• Brief: From the data below, return each line in which the string "mkSyncState" is found.

++++ Data to examine

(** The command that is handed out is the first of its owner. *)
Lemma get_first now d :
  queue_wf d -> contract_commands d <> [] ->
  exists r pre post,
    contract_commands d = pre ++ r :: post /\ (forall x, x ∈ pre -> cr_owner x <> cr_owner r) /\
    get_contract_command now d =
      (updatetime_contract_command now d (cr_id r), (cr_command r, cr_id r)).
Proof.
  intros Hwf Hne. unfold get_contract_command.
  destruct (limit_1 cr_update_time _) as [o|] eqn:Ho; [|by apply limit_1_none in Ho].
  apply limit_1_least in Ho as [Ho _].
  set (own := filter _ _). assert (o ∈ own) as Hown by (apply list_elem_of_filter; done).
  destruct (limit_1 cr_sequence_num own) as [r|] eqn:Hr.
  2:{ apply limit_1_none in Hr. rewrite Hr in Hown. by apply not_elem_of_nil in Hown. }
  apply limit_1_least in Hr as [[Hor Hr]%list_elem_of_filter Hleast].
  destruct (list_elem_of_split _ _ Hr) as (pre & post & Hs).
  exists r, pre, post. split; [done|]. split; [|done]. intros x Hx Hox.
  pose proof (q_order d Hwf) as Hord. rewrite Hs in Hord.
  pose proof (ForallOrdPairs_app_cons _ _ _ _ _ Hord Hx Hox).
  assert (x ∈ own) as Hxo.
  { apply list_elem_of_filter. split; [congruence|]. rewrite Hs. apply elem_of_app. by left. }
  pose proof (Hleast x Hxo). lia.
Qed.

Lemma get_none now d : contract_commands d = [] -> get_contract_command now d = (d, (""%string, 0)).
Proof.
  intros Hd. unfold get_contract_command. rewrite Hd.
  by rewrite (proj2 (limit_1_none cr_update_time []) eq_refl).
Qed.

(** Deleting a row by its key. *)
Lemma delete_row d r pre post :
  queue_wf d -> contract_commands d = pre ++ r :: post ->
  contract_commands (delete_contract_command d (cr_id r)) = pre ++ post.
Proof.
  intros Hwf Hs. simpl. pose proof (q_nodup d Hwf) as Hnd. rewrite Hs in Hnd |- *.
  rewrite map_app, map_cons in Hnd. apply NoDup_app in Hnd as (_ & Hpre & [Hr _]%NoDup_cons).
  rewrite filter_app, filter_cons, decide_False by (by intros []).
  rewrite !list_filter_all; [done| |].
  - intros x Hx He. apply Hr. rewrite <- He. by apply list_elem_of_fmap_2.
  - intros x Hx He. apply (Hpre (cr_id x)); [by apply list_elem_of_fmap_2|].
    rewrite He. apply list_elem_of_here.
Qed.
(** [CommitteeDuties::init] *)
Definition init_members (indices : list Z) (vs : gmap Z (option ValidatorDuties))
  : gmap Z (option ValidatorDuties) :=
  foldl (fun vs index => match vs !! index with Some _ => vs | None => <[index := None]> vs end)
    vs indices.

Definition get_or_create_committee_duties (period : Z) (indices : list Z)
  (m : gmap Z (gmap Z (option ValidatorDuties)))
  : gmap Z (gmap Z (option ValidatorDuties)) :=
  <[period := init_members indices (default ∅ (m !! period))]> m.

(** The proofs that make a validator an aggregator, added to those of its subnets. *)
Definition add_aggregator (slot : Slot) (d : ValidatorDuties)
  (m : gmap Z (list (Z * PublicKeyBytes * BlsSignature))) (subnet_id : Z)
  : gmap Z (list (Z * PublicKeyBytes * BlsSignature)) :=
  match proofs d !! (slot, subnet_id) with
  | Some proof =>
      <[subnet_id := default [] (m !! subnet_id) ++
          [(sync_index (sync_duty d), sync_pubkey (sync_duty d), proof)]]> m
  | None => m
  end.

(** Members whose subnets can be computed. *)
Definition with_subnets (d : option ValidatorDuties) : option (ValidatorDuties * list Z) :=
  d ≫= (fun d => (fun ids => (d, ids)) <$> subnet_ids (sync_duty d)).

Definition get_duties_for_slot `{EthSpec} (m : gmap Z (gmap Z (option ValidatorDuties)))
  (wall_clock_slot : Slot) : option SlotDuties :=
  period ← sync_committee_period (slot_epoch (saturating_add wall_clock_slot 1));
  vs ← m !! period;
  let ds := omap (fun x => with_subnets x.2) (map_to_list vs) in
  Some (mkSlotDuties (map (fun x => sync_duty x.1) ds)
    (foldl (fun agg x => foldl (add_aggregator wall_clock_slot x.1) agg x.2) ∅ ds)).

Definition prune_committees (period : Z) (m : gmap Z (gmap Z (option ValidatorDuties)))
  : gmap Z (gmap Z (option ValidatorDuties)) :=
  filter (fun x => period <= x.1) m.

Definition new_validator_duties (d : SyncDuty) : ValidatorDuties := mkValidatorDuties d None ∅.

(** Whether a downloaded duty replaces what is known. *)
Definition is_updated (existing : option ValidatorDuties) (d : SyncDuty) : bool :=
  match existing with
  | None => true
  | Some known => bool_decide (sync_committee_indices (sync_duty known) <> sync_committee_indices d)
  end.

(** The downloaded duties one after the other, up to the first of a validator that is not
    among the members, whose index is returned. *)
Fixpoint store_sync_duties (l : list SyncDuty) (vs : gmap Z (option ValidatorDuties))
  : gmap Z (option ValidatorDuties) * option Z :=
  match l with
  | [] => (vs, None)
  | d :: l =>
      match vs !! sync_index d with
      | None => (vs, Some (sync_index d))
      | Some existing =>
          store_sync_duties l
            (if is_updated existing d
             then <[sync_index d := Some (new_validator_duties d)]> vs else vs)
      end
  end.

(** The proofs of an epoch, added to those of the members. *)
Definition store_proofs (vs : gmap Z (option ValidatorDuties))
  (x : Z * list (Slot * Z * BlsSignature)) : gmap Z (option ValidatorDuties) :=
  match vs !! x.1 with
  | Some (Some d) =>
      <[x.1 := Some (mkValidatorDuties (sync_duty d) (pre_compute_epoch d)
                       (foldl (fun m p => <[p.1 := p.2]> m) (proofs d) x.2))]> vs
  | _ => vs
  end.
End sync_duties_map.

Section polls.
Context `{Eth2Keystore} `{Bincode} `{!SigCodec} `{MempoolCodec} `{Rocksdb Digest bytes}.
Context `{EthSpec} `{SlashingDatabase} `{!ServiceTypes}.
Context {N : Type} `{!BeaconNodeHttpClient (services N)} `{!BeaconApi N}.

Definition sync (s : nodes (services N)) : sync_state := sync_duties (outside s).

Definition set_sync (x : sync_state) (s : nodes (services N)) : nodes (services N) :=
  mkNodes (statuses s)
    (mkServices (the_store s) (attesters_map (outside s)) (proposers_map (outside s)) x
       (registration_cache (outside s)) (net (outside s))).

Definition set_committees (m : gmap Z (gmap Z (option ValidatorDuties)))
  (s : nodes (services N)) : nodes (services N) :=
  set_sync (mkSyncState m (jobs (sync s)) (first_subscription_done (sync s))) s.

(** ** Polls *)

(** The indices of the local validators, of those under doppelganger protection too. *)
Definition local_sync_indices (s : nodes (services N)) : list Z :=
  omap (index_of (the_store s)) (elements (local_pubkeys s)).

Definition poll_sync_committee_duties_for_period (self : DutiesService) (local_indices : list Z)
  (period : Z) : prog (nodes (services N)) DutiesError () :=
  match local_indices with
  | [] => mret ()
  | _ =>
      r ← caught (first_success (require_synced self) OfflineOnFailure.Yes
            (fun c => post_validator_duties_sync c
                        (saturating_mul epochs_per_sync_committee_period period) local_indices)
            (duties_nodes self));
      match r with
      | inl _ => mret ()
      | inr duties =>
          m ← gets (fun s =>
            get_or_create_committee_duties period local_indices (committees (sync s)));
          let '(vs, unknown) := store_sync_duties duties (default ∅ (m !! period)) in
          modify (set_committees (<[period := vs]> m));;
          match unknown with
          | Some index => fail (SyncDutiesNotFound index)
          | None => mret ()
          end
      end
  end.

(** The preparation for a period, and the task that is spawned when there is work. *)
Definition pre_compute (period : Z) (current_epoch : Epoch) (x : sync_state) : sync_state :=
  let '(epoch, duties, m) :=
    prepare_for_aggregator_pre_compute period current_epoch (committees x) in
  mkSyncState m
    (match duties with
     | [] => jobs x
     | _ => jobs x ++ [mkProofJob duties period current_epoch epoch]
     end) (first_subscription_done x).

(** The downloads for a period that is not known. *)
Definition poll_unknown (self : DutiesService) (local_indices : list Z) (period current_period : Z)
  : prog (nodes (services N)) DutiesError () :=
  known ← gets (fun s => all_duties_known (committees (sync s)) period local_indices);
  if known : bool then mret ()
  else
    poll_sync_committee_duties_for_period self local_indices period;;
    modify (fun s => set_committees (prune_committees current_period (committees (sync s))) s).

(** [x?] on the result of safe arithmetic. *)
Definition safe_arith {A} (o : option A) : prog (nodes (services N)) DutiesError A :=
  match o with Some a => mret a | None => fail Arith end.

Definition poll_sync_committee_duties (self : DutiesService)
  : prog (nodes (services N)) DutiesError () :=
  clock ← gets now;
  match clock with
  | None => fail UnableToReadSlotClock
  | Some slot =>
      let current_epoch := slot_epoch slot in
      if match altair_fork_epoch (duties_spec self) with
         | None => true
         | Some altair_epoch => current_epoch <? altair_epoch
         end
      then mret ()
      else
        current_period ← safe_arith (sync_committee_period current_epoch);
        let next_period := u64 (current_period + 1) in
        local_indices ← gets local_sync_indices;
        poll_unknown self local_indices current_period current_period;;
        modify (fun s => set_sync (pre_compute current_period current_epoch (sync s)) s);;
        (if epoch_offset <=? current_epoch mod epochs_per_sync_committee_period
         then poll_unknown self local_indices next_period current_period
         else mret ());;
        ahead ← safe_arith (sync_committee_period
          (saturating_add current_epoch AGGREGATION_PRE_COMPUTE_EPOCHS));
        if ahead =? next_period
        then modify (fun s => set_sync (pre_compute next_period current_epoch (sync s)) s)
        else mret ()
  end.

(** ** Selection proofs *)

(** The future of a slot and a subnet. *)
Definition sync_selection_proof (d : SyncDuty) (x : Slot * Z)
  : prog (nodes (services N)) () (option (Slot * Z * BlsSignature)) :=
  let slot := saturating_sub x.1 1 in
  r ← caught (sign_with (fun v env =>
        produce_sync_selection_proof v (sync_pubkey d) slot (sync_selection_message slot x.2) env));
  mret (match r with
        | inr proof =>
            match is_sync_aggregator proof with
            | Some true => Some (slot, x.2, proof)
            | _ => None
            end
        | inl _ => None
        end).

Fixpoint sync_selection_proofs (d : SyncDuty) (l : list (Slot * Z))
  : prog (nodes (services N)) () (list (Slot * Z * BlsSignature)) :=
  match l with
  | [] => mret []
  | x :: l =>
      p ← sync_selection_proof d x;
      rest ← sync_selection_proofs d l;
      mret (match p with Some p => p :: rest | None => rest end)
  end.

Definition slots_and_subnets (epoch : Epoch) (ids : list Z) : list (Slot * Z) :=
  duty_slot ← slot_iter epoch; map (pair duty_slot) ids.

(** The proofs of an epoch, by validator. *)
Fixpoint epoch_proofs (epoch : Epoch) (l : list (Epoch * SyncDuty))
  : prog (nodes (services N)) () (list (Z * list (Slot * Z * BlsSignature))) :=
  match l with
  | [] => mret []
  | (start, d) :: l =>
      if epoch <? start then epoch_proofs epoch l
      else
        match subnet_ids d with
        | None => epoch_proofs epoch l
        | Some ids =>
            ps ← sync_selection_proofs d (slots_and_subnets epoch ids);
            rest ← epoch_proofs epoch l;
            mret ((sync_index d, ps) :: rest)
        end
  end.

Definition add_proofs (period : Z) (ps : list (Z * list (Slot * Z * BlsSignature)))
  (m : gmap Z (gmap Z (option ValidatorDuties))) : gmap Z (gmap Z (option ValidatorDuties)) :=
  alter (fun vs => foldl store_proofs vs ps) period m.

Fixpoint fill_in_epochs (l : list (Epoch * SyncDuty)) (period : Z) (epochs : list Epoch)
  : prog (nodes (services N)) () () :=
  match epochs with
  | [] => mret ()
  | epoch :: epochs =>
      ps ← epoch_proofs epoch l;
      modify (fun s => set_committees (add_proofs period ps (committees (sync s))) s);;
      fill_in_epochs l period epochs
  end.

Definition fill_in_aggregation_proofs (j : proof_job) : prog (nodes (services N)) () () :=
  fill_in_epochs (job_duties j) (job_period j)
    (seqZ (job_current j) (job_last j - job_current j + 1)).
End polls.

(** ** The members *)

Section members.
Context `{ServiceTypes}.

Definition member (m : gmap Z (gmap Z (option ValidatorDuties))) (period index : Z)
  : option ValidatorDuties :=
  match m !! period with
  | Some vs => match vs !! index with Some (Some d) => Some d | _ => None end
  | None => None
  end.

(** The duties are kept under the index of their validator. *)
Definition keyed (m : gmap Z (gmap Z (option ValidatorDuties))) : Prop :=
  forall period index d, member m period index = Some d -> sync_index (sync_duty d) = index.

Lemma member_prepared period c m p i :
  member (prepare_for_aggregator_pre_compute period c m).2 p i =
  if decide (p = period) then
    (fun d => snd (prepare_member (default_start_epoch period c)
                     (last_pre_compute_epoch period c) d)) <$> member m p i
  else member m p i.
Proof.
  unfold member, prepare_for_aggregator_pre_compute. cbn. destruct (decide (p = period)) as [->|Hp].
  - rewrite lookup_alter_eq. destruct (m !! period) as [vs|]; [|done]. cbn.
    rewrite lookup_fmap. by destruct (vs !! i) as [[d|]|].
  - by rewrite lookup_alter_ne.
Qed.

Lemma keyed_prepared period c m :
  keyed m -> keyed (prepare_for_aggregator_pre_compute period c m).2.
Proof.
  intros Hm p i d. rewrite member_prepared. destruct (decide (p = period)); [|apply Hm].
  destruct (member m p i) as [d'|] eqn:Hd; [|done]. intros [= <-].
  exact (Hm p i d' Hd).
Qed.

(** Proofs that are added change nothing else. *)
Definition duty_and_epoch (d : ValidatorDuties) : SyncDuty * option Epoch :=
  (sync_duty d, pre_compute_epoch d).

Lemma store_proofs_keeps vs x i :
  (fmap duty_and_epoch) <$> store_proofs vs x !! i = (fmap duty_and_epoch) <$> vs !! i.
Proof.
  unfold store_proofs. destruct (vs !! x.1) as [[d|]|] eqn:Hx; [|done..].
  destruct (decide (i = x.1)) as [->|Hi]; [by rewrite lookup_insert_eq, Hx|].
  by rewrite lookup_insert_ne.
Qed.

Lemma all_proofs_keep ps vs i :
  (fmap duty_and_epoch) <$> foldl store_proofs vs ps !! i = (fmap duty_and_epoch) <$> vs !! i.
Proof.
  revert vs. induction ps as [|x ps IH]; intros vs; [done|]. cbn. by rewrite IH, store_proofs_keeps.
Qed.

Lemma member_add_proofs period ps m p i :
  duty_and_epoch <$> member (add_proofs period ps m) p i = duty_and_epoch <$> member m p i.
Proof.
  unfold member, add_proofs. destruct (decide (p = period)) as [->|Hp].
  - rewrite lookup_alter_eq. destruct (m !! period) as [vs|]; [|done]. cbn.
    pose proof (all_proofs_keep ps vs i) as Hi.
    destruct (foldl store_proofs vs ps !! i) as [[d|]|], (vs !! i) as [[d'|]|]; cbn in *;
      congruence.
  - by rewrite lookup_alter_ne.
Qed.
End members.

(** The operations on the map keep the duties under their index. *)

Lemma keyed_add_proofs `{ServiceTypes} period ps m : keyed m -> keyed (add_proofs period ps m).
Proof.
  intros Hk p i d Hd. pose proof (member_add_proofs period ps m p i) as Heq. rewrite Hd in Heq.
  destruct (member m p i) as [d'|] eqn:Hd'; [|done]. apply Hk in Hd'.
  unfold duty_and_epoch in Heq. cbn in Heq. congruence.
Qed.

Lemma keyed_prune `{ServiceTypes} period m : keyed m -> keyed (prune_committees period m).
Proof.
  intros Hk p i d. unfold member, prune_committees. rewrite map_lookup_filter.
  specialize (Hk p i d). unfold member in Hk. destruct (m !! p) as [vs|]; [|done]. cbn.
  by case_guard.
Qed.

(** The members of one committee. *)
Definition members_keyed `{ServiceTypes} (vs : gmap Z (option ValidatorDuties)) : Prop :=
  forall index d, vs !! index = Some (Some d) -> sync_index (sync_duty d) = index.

++++++++

• Reply:
  set_sync (mkSyncState m (jobs (sync s)) (first_subscription_done (sync s))) s.
  mkSyncState m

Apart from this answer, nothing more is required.